↓
(* ===== verification/RawGraph.v ===== *)
(** * Recorded GPU graphs

    [Graph] of src/src/runtime.rs: commands recorded under checked dependency
    edges, of which only the largest predecessor is kept, and [finish], which
    turns them into an ordered command list with barriers.  Preparing a native
    command is foreign code.  The theorems show that the barriers kept by
    [finish] separate every command from everything it was recorded after. *)

From S2P Require Import Prelude Access.
Local Open Scope Z_scope.

Module Raw.

(** [View]: the owning buffer by identity, device and size, and a range of it. *)
Record Buffer : Type := mkBuffer { identity : Z; device_id : nat; bytes : Z }.
Record RawView : Type := mkRawView { owner : Buffer; offset : Z; length : Z }.

(** [View::slice], [View::is_empty]. *)
Definition slice (v : RawView) (o n : Z) : Result RawView :=
  let? _ := checked_span o n (length v) in Ok (mkRawView (owner v) (offset v + o) n).
Definition is_empty (v : RawView) : bool := length v =? 0.

(** [Node]: branded with its recording. *)
Record Node : Type := mkNode { node_graph : nat; index : Z }.

Definition u32_max : Z := 2 ^ 32 - 1.

(** [owns]. *)
Definition owns (device : nat) (b : Buffer) : Result unit :=
  if (device =? device_id b)%nat then Ok tt else Err (Message "buffer belongs to another device").

(** [validate_launch]: [try_fold] of a [u32] [checked_mul], at most 1024 lanes. *)
Fixpoint lanes (n : Z) (block : list Z) : option Z :=
  match block with
  | [] => Some n
  | b :: rest => if n * b <=? u32_max then lanes (n * b) rest else None
  end.
Definition validate_launch (grid block : list Z) : Result unit :=
  if bool_decide (0 ∈ grid) || bool_decide (0 ∈ block)
     || match lanes 1 block with None => true | Some n => 1024 <? n end
  then Err (Message "invalid GPU launch dimensions") else Ok tt.

(** [validate_export_launch]; [workgroup] is the compiled size, 0 when free. *)
Definition validate_export_launch (workgroup grid block : list Z) : Result unit :=
  let? _ := validate_launch grid block in
  if existsb (λ '(expected, actual), negb (expected =? 0) && negb (expected =? actual)) (zip workgroup block)
  then Err (Message "workgroup size disagrees with compiled size") else Ok tt.

Section Graph.
(** [Kernel] stands for a kernel with its grid, block and constants. *)
Context {Command Kernel : Type}.
(** Native command preparation. *)
Variable prepare_fill : RawView → Z → Result Command.
Variable prepare_copy : RawView → RawView → Result Command.
Variable prepare_dispatch : Kernel → list RawView → Result Command.

(** [Recorded], [Graph]. *)
Inductive Recorded : Type := Prepared (command : Command) | Join.
Record Graph : Type := mkGraph {
  id : nat;
  device : nat;
  nodes : list (Recorded * option Z);
  bindings : gmap Z Z }.

(** [Stream::owned_graph]. *)
Definition owned_graph (id device : nat) : Graph := mkGraph id device [] ∅.

(** [Graph::binding_bytes], [Graph::retain_bindings]. *)
Definition binding_bytes (g : Graph) : Z := map_fold (λ _ n total, n + total) 0 (bindings g).
Definition retain_bindings (views : list RawView) (g : Graph) : Graph :=
  mkGraph (id g) (device g) (nodes g)
    (foldl (λ m v, <[identity (owner v) := bytes (owner v)]> m) (bindings g) views).

(** [Graph::validate_dependencies]. *)
Definition node_count (g : Graph) : Z := Z.of_nat (List.length (nodes g)).
Definition foreign (g : Graph) (n : Node) : bool :=
  negb (node_graph n =? id g)%nat || (node_count g <=? index n).
Definition validate_dependencies (after : list Node) (g : Graph) : Result unit :=
  if existsb (foreign g) after then Err (Message "dependency node belongs to another graph")
  else if u32_max <=? node_count g then Err (Message "graph node capacity exceeded")
  else Ok tt.

(** [after.iter().map(|node| node.index).max()]. *)
Fixpoint latest (after : list Node) : option Z :=
  match after with
  | [] => None
  | n :: rest => Some (match latest rest with None => index n | Some m => Z.max (index n) m end)
  end.

(** [Graph::record]. *)
Definition record (r : Recorded) (after : list Node) (g : Graph) : Graph * Node :=
  (mkGraph (id g) (device g) (nodes g ++ [(r, latest after)]) (bindings g),
   mkNode (id g) (node_count g mod 2 ^ 32)).

(** [Graph::fill], [copy], [dispatch], [join]. *)
Definition fill (after : list Node) (dst : RawView) (pattern : Z) (g : Graph) : Result (Graph * Node) :=
  let? _ := validate_dependencies after g in
  let? _ := owns (device g) (owner dst) in
  if is_empty dst then Err (Message "empty graph fill")
  else
    let? command := prepare_fill dst pattern in
    Ok (record (Prepared command) after (retain_bindings [dst] g)).
Definition copy (after : list Node) (dst src : RawView) (g : Graph) : Result (Graph * Node) :=
  let? _ := validate_dependencies after g in
  let? _ := owns (device g) (owner dst) in
  let? _ := owns (device g) (owner src) in
  if negb (length dst =? length src) || is_empty dst
  then Err (Message "graph copy requires equal nonempty spans")
  else
    let? command := prepare_copy dst src in
    Ok (record (Prepared command) after (retain_bindings [dst; src] g)).
Definition dispatch (after : list Node) (kernel : Kernel) (views : list RawView) (g : Graph)
    : Result (Graph * Node) :=
  let? _ := validate_dependencies after g in
  let? command := prepare_dispatch kernel views in
  Ok (record (Prepared command) after (retain_bindings views g)).
Definition join (after : list Node) (g : Graph) : Result (Graph * Node) :=
  let? _ := validate_dependencies after g in Ok (record Join after g).

(** [finish_inner], its loop: [completed] is the first node that may still run
    when the next command is issued. *)
Definition barrier (completed : Z) (dependency : option Z) : bool :=
  match dependency with Some n => completed <=? n | None => false end.
Fixpoint order (index completed : Z) (ns : list (Recorded * option Z)) : list (Command * bool) :=
  match ns with
  | [] => []
  | (Join, _) :: rest => order (index + 1) completed rest
  | (Prepared command, dependency) :: rest =>
      let b := barrier completed dependency in
      (command, b) :: order (index + 1) (if b then index else completed) rest
  end.
Definition finish (g : Graph) : list (Command * bool) := order 0 0 (nodes g).

(** ** Barriers *)

Definition is_prepared (n : Recorded * option Z) : Prop := ∃ c, n.1 = Prepared c.
Global Instance is_prepared_dec n : Decision (is_prepared n).
Proof. destruct n as [[c|] d]; [left; by exists c|right; by intros [c Hc]]. Defined.

(** Where the command of node [i] stands among the finished commands. *)
Definition position (ns : list (Recorded * option Z)) (i : nat) : nat :=
  List.length (filter is_prepared (take i ns)).

Lemma position_S n ns i :
  position (n :: ns) (S i) = ((if decide (is_prepared n) then 1 else 0) + position ns i)%nat.
Proof. unfold position. simpl. rewrite filter_cons. by case_decide. Qed.

Lemma position_mono ns i k n :
  ns !! i = Some n → is_prepared n → (i < k)%nat → (position ns i < position ns k)%nat.
Proof.
  revert i k. induction ns as [|m ns IH]; intros [|i] [|k] Hi Hn Hlt; try done; try lia.
  - injection Hi as ->. rewrite position_S, decide_True by done. unfold position at 1. simpl. lia.
  - rewrite !position_S. specialize (IH i k Hi Hn ltac:(lia)). lia.
Qed.

Lemma position_le ns j k : (j ≤ k)%nat → (position ns j ≤ position ns k)%nat.
Proof.
  revert j k. induction ns as [|n ns IH]; intros [|j] [|k] Hle; try (unfold position; simpl; lia).
  rewrite !position_S. specialize (IH j k ltac:(lia)). lia.
Qed.

(** Node [k] is issued behind a barrier. *)
Definition barrier_at (ns : list (Recorded * option Z)) (out : list (Command * bool)) (k : nat) : Prop :=
  ∃ c d, ns !! k = Some (Prepared c, d) ∧ out !! position ns k = Some (c, true).

Lemma barrier_at_cons n ns out idx completed k :
  out = order idx completed (n :: ns) →
  barrier_at ns (match n with
    | (Join, _) => order (idx + 1) completed ns
    | (Prepared _, d) => order (idx + 1) (if barrier completed d then idx else completed) ns end) k →
  barrier_at (n :: ns) out (S k).
Proof.
  intros -> (c & d & Hk & Ho). exists c, d. split; [done|]. rewrite position_S.
  by destruct n as [[c'|] d'].
Qed.

(** A dependency is behind a barrier, or was complete from the start. *)
Lemma order_covers ns idx completed j c d :
  ns !! j = Some (Prepared c, Some d) →
  d < completed ∨ ∃ k, (k ≤ j)%nat ∧ (k = j ∨ d < idx + Z.of_nat k)
    ∧ barrier_at ns (order idx completed ns) k.
Proof.
  revert idx completed j. induction ns as [|n ns IH]; intros idx completed [|j] Hj; try done.
  - injection Hj as ->. destruct (Z.leb_spec completed d) as [Hle|]; [|by left].
    right. exists 0%nat. split_and!; [done|by left|]. exists c, (Some d). split; [done|].
    unfold position. simpl. rewrite (proj2 (Z.leb_le _ _) Hle). done.
  - simpl in Hj.
    specialize (IH (idx + 1) (match n with
      | (Prepared _, d') => if barrier completed d' then idx else completed | _ => completed end) j Hj).
    destruct IH as [Hd|(k & Hkj & Hdk & Hb)].
    + destruct n as [[c'|] d']; [|by left]. destruct (barrier completed d') eqn:Eb; [|by left].
      right. exists 0%nat. split_and!; [lia|right; lia|]. exists c', d'. split; [done|].
      unfold position. simpl. by rewrite Eb.
    + right. exists (S k). split_and!; [lia|destruct Hdk; [left|right]; lia|].
      eapply barrier_at_cons; [done|]. by destruct n as [[]].
Qed.

(** Everything up to the recorded predecessor is behind a barrier. *)
Lemma finish_separates g i j ci di c d :
  nodes g !! i = Some (Prepared ci, di) → nodes g !! j = Some (Prepared c, Some d) →
  Z.of_nat i <= d < Z.of_nat j →
  ∃ k b, (position (nodes g) i < k ≤ position (nodes g) j)%nat ∧ finish g !! k = Some (b, true).
Proof.
  intros Hi Hj Hd. destruct (order_covers (nodes g) 0 0 j c d Hj) as [?|(k & Hkj & Hdk & b & db & Hk & Ho)];
    [lia|].
  exists (position (nodes g) k), b. split; [|done]. split; [|by apply position_le].
  eapply position_mono; [done|by eexists|]. destruct Hdk; lia.
Qed.
(** One move of the world: a call of the application with views of buffers it
    owns, a drop, or a move of the device.  The list names the backing a move
    loses track of: that of a charged zero fill whose final wait failed, which
    [allocate_zeroed] drops with its reservation although it may still run. *)
Definition owned (w : World) (v : View) : Prop :=
  v_owner v ∈ handles (client w) ∧ 0 <= v_offset v ∧ 0 <= v_length v.
Inductive move (w : World) : list nat → World → Prop :=
| step_allocate env n : dropped (client w) = false → move w [] (allocate env n w).1
| step_allocate_from env env' l : dropped (client w) = false → move w [] (allocate_from env env' l w).1
| step_allocate_zeroed env env' n :
    dropped (client w) = false → (budgeted (config w) = true → outcome env' CWait = Ok tt) →
    move w [] (allocate_zeroed env env' n w).1
| step_lost_fill env env' n :
    dropped (client w) = false → budgeted (config w) = true → outcome env' CWait ≠ Ok tt →
    move w [length (natives (dev w))] (allocate_zeroed env env' n w).1
| step_shared env n : dropped (client w) = false → move w [] (shared env n w).1
| step_storage r b :
    dropped (client w) = false → b ∈ handles (client w) → from_option n_charge None (natives (dev w) !! native b) = None →
    move w [] (storage_buffer r (native b) w).1
| step_import n other hidden : other ≠ stream_id (config w) → move w [] (import n other hidden w).1
| step_drop i : move w [] (drop_handle i w)
| step_synchronize env : dropped (client w) = false → move w [] (synchronize env w).1
| step_wait_event env ev :
    dropped (client w) = false → move w [] (wait_event env ev w).1
| step_event_wait env ev : move w [] (event_wait env ev w).1
| step_submission env : dropped (client w) = false → move w [] (submission_is_complete env w).1
| step_upload_blocking env env' dst l :
    dropped (client w) = false → owned w dst → move w [] (upload_blocking env env' dst l w).1
| step_read_blocking env env' src n :
    dropped (client w) = false → owned w src → 0 <= n → move w [] (read_blocking env env' src n w).1
| step_fill env dst v : dropped (client w) = false → owned w dst → move w [] (fill env dst v w).1
| step_copy env dst src : dropped (client w) = false → owned w dst → owned w src → move w [] (copy env dst src w).1
| step_upload envs dst l : dropped (client w) = false → owned w dst → move w [] (upload envs dst l w).1
| step_dispatch env k g b c views :
    dropped (client w) = false → Forall (owned w) views → move w [] (dispatch env k g b c views w).1
| step_scratch env n : dropped (client w) = false → move w [] (get_scratch env n w).1
| step_recycle i : dropped (client w) = false → move w [] (recycle i w).1
| step_limit n : dropped (client w) = false → move w [] (set_scratch_limit n w)
| step_read env src : dropped (client w) = false → owned w src → move w [] (read env src w).1
| step_readback_wait env i : dropped (client w) = false → move w [] (readback_wait env i w).1
| step_readback_drop i : move w [] (readback_drop i w).1
| step_begin id : dropped (client w) = false → move w [] (begin_graph id w)
| step_graph_fill env i after dst v : owned w dst → move w [] (graph_fill env i after dst v w).1
| step_graph_copy env i after dst src : owned w dst → owned w src → move w [] (graph_copy env i after dst src w).1
| step_graph_dispatch env i after k g b c views :
    Forall (owned w) views → move w [] (graph_dispatch env i after k g b c views w).1
| step_graph_join i after : move w [] (graph_join i after w).1
| step_finish r i : move w [] (finish_graph r i w).1
| step_launch envs orders i :
    dropped (client w) = false →
    (∀ g, graphs (client w) !! i = Some g → admissible (effect (config w)) orders (g_replays g)) →
    move w [] (launch envs orders i w).1
| step_graph_drop env i : move w [] (graph_drop env i w)
| step_recording_drop i : move w [] (recording_drop i w)
| step_stream_drop env : dropped (client w) = false → move w [] (stream_drop env w)
| step_device e w' : device_step e w = Some w' → move w [] w'
| step_reap i : move w [] (reap i w).

(** [Device::stream_with_options]. *)
Record initial (w : World) : Prop := {
  initial_sdma : ∀ limit, sdma (config w) = Some limit → 0 < limit;
  initial_device : natives (dev w) = [] ∧ inflight (dev w) = [] ∧ retired (dev w) = [] ∧ latest (dev w) = None;
  initial_inner : inner w = mkInner [] [] [];
  initial_pools : pools w = mkPools [] [] [] [] 0 (256 * 1024 * 1024) [];
  initial_client : client w = mkClient [] [] [] [] [] false }.
Definition step (w w' : World) : Prop := ∃ lost, move w lost w'.
Definition reachable (w : World) : Prop := ∃ w0, initial w0 ∧ rtc step w0 w.
(** A reachable stream with the backing it has lost track of. *)
Inductive reached : list nat → World → Prop :=
| reached_initial w : initial w → reached [] w
| reached_move lost w l w' : reached lost w → move w l w' → reached (l ++ lost) w'.
End Stream.
Definition add_native (x : Native) (w : World) : World :=
  let d := dev w in
  set_dev (mkDevice (natives d ++ [x]) (charges d) (memory d) (inflight d) (retired d) (published d) (latest d)) w.
Lemma charge_of_add x w n : (n < length (natives (dev w)))%nat → charge_of (add_native x w) n = charge_of w n.
Proof. intros Hn. unfold charge_of. cbn. by rewrite lookup_app_l. Qed.
Lemma known_of w n : inv w → n ∈ hidden w ++ exposed w ++ references w → (n < length (natives (dev w)))%nat.
Proof. intros Hi. apply (ly_known _ (inv_layout _ _ Hi)). Qed.
Lemma reference_busy w n : n ∈ busy w → n ∈ references w.
Proof. unfold busy, references. rewrite !elem_of_app. auto. Qed.
Lemma reference_graph w n : n ∈ graph_natives (client w) → n ∈ references w.
Proof. unfold references. rewrite !elem_of_app. auto. Qed.
Lemma recording_native (c : Client) g x n :
  g ∈ recordings c → x ∈ r_commands g → n ∈ c_natives x → n ∈ graph_natives c.
Proof.
  intros Hg Hx Hn. unfold graph_natives. apply elem_of_app. left. apply list_elem_of_bind. exists g. split; [|done].
  apply list_elem_of_bind. by exists x.
Qed.
Lemma graph_native (c : Client) g x n :
  g ∈ graphs c → x ∈ g_commands g → n ∈ c_natives x → n ∈ graph_natives c.
Proof.
  intros Hg Hx Hn. unfold graph_natives. apply elem_of_app. right. apply list_elem_of_bind. exists g. split; [|done].
  apply list_elem_of_bind. by exists x.
Qed.
Lemma entry_native w e n : e ∈ inflight (dev w) → n ∈ e_natives e → n ∈ busy w.
Proof. intros He Hn. apply list_elem_of_bind. by exists e. Qed.
Lemma buffer_native w b : b ∈ buffers w → native b ∈ hidden w ++ exposed w.
Proof.
  unfold buffers, hidden, exposed, local_natives, pool_natives, rb_natives. rewrite !elem_of_app.
  intros [H|[H|[H|[H|[H|H]]]]]; apply (list_elem_of_fmap_2 native) in H; tauto.
Qed.
Lemma known_buffer w b : inv w → b ∈ buffers w → (native b < length (natives (dev w)))%nat.
Proof.
  intros Hi Hb%buffer_native. apply (known_of w _ Hi). rewrite !elem_of_app in *. tauto.
Qed.

Section AddNative.
Context (w : World) (x : Native).
Hypothesis Hinv : inv w.
Let w' := add_native x w.

Lemma add_native_inv : inv w'.
Proof.
  pose proof (λ n, known_of w n Hinv) as Hk. pose proof (λ b, known_buffer w b Hinv) as Hb.
  assert (∀ n, n ∈ references w → charge_of w' n = charge_of w n) as Hr.
  { intros n Hn. apply charge_of_add, Hk. rewrite !elem_of_app. auto. }
  destruct Hinv as [[T1 T2 T3] [L1 L2 L3 L4 L5 L6] [Q1 Q2 Q3 Q4] [C1 C2 C3 C4] Hw]. constructor; try done.
  - constructor; try done.
    + intros n Hn. specialize (L1 n Hn). cbn. rewrite length_app. cbn. lia.
    + intros n Hn. destruct (L5 n Hn) as [H1 H2]. split; [done|]. rewrite <-H2. apply charge_of_add, L1. unfold hidden. rewrite !elem_of_app. tauto.
    + intros b Hin. rewrite (L6 b Hin). symmetry. by apply charge_of_add, Hb.
  - constructor; try done.
    + intros e n r He Hn Hlost Hch. rewrite Hr in Hch by (apply reference_busy; by eapply entry_native). by apply (C1 e n r).
    + intros g c n r Hg Hc Hn Hch. rewrite Hr in Hch by (apply reference_graph; by eapply recording_native). by apply (C2 g c n r).
    + intros g c n r Hg Hc Hn Hch. rewrite Hr in Hch by (apply reference_graph; by eapply graph_native). by apply (C3 g c n r).
  - unfold watched in *. destruct watch as [[[n c]|] lost]; [|done]. destruct Hw as [H1 H2]. split; [|done]. cbn. rewrite length_app. cbn. lia.
Qed.
Lemma add_native_fresh : fresh w' (length (natives (dev w))).
Proof.
  split; [cbn; rewrite length_app; cbn; lia|]. intros Hn. apply (Nat.lt_irrefl (length (natives (dev w)))). by apply (known_of w _ Hinv).
Qed.
Lemma add_native_unwatched : unwatched (length (natives (dev w))).
Proof.
  unfold unwatched. destruct Hinv as [_ _ _ _ Hw]. unfold watched in Hw. destruct watch as [[[n c]|] lost]; [|done]. destruct Hw. cbn. lia.
Qed.
End AddNative.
↑
§ **EXERCISE DETAILS**
Print exactly the lines above, between the one holding "let? _ := validate_dependencies after g in Ok" and the one holding "match dependency with", inclusive, and nothing besides.

§ **RESPONSE BOX**
  let? _ := validate_dependencies after g in Ok (record Join after g).

(** [finish_inner], its loop: [completed] is the first node that may still run
    when the next command is issued. *)
Definition barrier (completed : Z) (dependency : option Z) : bool :=
  match dependency with Some n => completed <=? n | None => false end.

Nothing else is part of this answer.